I'm going with the suspicion that Maureen Dowd is the American infection point. (Email me if you have another suspect.) Here's the Google result for "barking mad" and "Maureen Dowd." 213 results.

I see she made a big impression a year ago, after the Supreme Court issued its opinion in the University of Michigan affirmative action case, Grutter v. Bollinger. She wrote:
The dissent is a clinical study of a man [Clarence Thomas] who has been driven barking mad by the beneficial treatment he has received. It's poignant, really. It drives him crazy that people think he is where he is because of his race, but he is where he is because of his race. Other justices rely on clerks and legal footnotes to help with their opinions; Thomas relies on his id, turning an opinion on race into a therapeutic outburst. In his dissent, he snidely dismisses the University of Michigan Law School's desire to see minority faces in the mix as "racial aesthetics," giving the effort to balance bigotry in society the moral weight of a Benetton ad. The phrase "racial aesthetics" would be more appropriately applied to President George W. Bush's nominating convention in Philadelphia, when the Republicans put on a minstrel show for the white fat cats in the audience.
Ah! But the Maureen Dowd "barking mad" infection point could be traced even farther back, as a Nexis search revealed. I found an October 14, 1999, piece in The San Francisco Chronicle interviewing the writer Edmund Morris (author of the Reagan biography "Dutch") about what he thought about Dowd calling him "barking mad." (He said "Like all barking mad people, I feel perfectly normal.")
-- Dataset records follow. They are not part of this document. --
(* ===== verification/TrapSpec.v ===== *)
(** * TrapSpec: a trap leaves the interrupted code as it found it

    The paths through [uservec], [usertrap], [usertrapret] and [userret], and through
    [kernelvec] and [kerneltrap], from the trap to the return. *)

From stdpp Require Import functions.
From S2P Require Import Prelude CString Riscv Kalloc Vm Uart Console Virtio Pipe BufCache Txn Proc Fs File Lifecycle Printf Exec SysArgs SysProc SysFile Syscall Bio LogCrash FsSpec SyscallSpec VirtioSpec Kvm Hart Trap.

(** ** Straight-line code *)

(** Memory changed in one page at most. *)
Definition only_page (pg : Z) (m m' : mem) : Prop := forall a, PGROUNDDOWN a <> pg -> rd m' a = rd m a.

Lemma only_page_refl pg m : only_page pg m m.
Proof. done. Qed.
Lemma only_page_trans pg m1 m2 m3 : only_page pg m1 m2 -> only_page pg m2 m3 -> only_page pg m1 m3.
Proof. intros H1 H2 a Ha. by rewrite H2, H1. Qed.
Lemma only_page_st64 pg m a v : pg mod PGSIZE = 0 -> pg <= a -> a + 8 <= pg + PGSIZE -> only_page pg m (st64 m a v).
Proof.
  intros Hm H1 H2 b Hb. apply rd_st64_ne. destruct (decide (pg <= b < pg + PGSIZE)); [|lia].
  exfalso. apply Hb. by apply PGROUNDDOWN_in.
Qed.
Well, I don't claim to have solved the mystery of the "barking mad" meme. My sketchy research leads me to think Dowd has only labeled three persons "barking mad": Morris, Thomas, and Cheney.
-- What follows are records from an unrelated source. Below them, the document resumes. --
Lemma winode_rep s v inum din : rep s v -> 0 <= inum < 200 -> i_inum din = inum -> length (i_addrs din) = S NDIRECT ->
  exists s', winode inum din s = Ret tt s' /\ rep s' (updated mkfs_sb din v) /\
    mk_freeinode s' = mk_freeinode s /\ mk_freeblock s' = mk_freeblock s.
Proof.
  intros Hr Hi En Hl. destruct (inode_block inum Hi) as [E Hb]. unfold winode. erewrite bind_ret by reflexivity.
  rewrite (rp_sb _ _ Hr), E. erewrite bind_ret by (apply (rsect_rep s v); [done | lia | lia]). pose proof (rp_free _ _ Hr). pose proof (rp_ok _ _ Hr) as Hv.
  destruct (wsect_rep s v (IBLOCK inum mkfs_sb) (put_dinode (di_base inum) din (tv_blk v (IBLOCK inum mkfs_sb))) Hr) as [Ew Hr']; [lia | lia | |].
  { pose proof (di_base_range inum). apply put_dinode_ok; [done | by rewrite (proj1 (Hv _)) | apply Hv]. }
  eexists. split; [exact Ew|]. unfold updated. rewrite En. split_and!; [exact Hr' | done | done].
Qed.

(** ** One block of a file *)

(** The blocks a file of [size] bytes has: those its bytes are in, and the indirect
    block when they go beyond the direct ones. *)
Definition start_of (o : option nat) : Z := match o with Some bn => Z.of_nat bn * BSIZE | None => Z.of_nat NDIRECT * BSIZE end.
Definition sized (v : tview) (a : list Z) (size : Z) : Prop := forall o, slot_in o -> own v a o <> 0 <-> start_of o < size.

(** The blocks to allocate for the byte at [off] of a file that ends there. *)
Definition extra (off : Z) : Z := (if off mod BSIZE =? 0 then 1 else 0) + (if off =? Z.of_nat NDIRECT * BSIZE then 1 else 0).

Lemma addr_xint v a i : ino_ok mkfs_sb v a -> (i <= NDIRECT)%nat -> xint (a !!! i) = a !!! i.
Proof.
  intros Hok Hi. pose proof (ino_ok_addrs mkfs_sb mkfs_geom v a Hok) as Ha. destruct (lookup_lt_is_Some_2 a i) as [x Hx]; [rewrite (io_len _ _ _ Hok); lia|].
  rewrite (list_lookup_total_correct _ _ _ Hx). apply u32_split. exact (Forall_lookup_1 _ _ _ _ Ha Hx).
Qed.

(** Entering the first free block in the inode. *)
Lemma entry_rep s v a i : rep s v -> ino_ok mkfs_sb v a -> (i <= NDIRECT)%nat -> a !!! i = 0 -> mk_freeblock s < 2000 ->
  let b := mk_freeblock s in
  xint b = b /\ new_block s = Ret b (took s) /\ rep (took s) (allocated mkfs_sb b v) /\ grown mkfs_sb v (allocated mkfs_sb b v) a (<[i := b]> a) /\
  forall o, slot_in o -> own (allocated mkfs_sb b v) (<[i := b]> a) o = if decide (o = if decide (i = NDIRECT) then None else Some i) then b else own v a o.
Proof.
  intros Hr Hok Hi Hz Hf b. unfold b. clear b. pose proof (rp_free _ _ Hr) as Hb. destruct (new_block_rep s v Hr Hf) as [En Hr']. pose proof (rep_unused s v Hr Hf) as Hn.
  split_and!; try done.
  - apply u32_split. lia.
  - apply (grown_entry mkfs_sb mkfs_geom); try done; [apply Hr | by eapply rep_meta | simpl; lia].
  - apply (own_entry mkfs_sb mkfs_geom); try done. simpl. lia.
Qed.

Lemma iappend_direct s v din off : rep s v -> ino_ok mkfs_sb v (i_addrs din) -> sized v (i_addrs din) off ->
  0 <= off < Z.of_nat NDIRECT * BSIZE -> mk_freeblock s + extra off <= 2000 ->
  let fbn := Z.to_nat (off / BSIZE) in
  exists s' v' a', iappend_block fbn din s = Ret (seti_addrs a' din, blkno v' a' fbn) s' /\
    rep s' v' /\ grown mkfs_sb v v' (i_addrs din) a' /\ sized v' a' (off + 1) /\
    mk_freeblock s' = mk_freeblock s + extra off /\ mk_freeinode s' = mk_freeinode s.
Proof.
  intros Hr Hok Hex Hoff Hf fbn. unfold NDIRECT, BSIZE in Hoff. assert (Z.of_nat fbn = off / 1024 /\ (fbn < 12)%nat) as [Efb Hlt] by (unfold fbn, BSIZE; Z.to_euclidean_division_equations; lia).
  assert (forall w b, blkno w b fbn = b !!! fbn) as Hblk by (intros; unfold blkno; by rewrite decide_True by (unfold NDIRECT; lia)).
  unfold iappend_block. rewrite decide_True by (unfold NDIRECT; lia). rewrite (addr_xint v) by (done || (unfold NDIRECT; lia)).
  pose proof (Hex (Some fbn) ltac:(simpl; unfold MAXFILE, NDIRECT; lia)) as Hfb. cbn [own start_of] in Hfb. rewrite Hblk in Hfb. unfold BSIZE in Hfb.
  unfold extra, NDIRECT, BSIZE in Hf |- *. rewrite (proj2 (Z.eqb_neq off (Z.of_nat 12 * 1024))) in * by lia.
  destruct (Z.eqb_spec (i_addrs din !!! fbn) 0) as [Hz|Hnz].
  - assert (off mod 1024 = 0 /\ off = Z.of_nat fbn * 1024) as [Em Eo] by (Z.to_euclidean_division_equations; lia). rewrite Em in *. simpl in Hf |- *.
    destruct (entry_rep s v (i_addrs din) fbn Hr Hok ltac:(unfold NDIRECT; lia) Hz ltac:(lia)) as (Ex & En & Hr' & Hgr & Hown).
    pose proof (rp_free _ _ Hr). set (b := mk_freeblock s) in *. exists (took s), (allocated mkfs_sb b v), (<[fbn := b]> (i_addrs din)). split_and!; try done.
    + rewrite bind_assoc. erewrite bind_ret by exact En. erewrite bind_ret by reflexivity. rewrite Ex. cbn [seti_addrs i_addrs].
      rewrite Hblk, (addr_xint (allocated mkfs_sb b v)); [done | apply Hgr | unfold NDIRECT; lia].
    + intros o Hs. rewrite Hown by done. rewrite (decide_False (P := fbn = NDIRECT)) by (unfold NDIRECT; lia).
      destruct (decide (o = Some fbn)) as [->|Ho]; [cbn [start_of]; unfold BSIZE; lia|].
      rewrite (Hex o Hs). destruct o as [bn|]; cbn [start_of]; unfold NDIRECT, BSIZE; [|lia]. assert (bn <> fbn) by congruence. lia.
  - assert (off mod 1024 <> 0) as Hm by (Z.to_euclidean_division_equations; lia). rewrite (proj2 (Z.eqb_neq _ _) Hm) in *.
    exists s, v, (i_addrs din). split_and!; try done; [| apply grown_refl; [apply Hr | by eapply rep_meta | done] | | lia].
    + erewrite bind_ret by reflexivity. rewrite Hblk, (addr_xint v) by (done || (unfold NDIRECT; lia)). by destruct din.
    + intros o Hs. rewrite (Hex o Hs). destruct o as [bn|]; cbn [start_of]; unfold NDIRECT, BSIZE; [|lia]. Z.to_euclidean_division_equations. lia.
Qed.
And she's already dealt with Zell Miller's speech, and she did not call him "barking mad" or even "mad." She said:
Zell Miller, playing Cotton Mather behind the cross-like lectern, made Mr. Cheney seem rational, with a maniacal litany of weapons he said Mr. Kerry had opposed that can destroy any mud hut in any third world country: B-1 and B-2 bombers, F-14A Tomcats, F-15 Eagles, Patriot and Trident missiles, and Aegis cruisers.
She did imply Miller was way beyond "barking mad" though, if he made the "barking mad" Dick Cheney seem rational. I guess Miller was so crazy, in her view, that one cannot speak directly of that craziness but can only indirectly approach the topic with a comparison to another person already established--in Dowdworld--as "barking mad."

And speaking of memes, is it Dowd who got the lectern-looked-like-a-cross meme going? "The Daily Show" used it later the same day. No, here's an earlier reference (in the NYT). I wrote about the lectern on the second day of the Convention, and, though I said it reminded me of a pulpit, I didn't see the cross. But clearly we can't blame Dowd or the NYT for setting off the observation that the lectern looked like a cross. How do I know? Because a Google search using the word "lectern" produced 409 hits, and a Google search trying the misnomer "podium" produced 7,350 hits.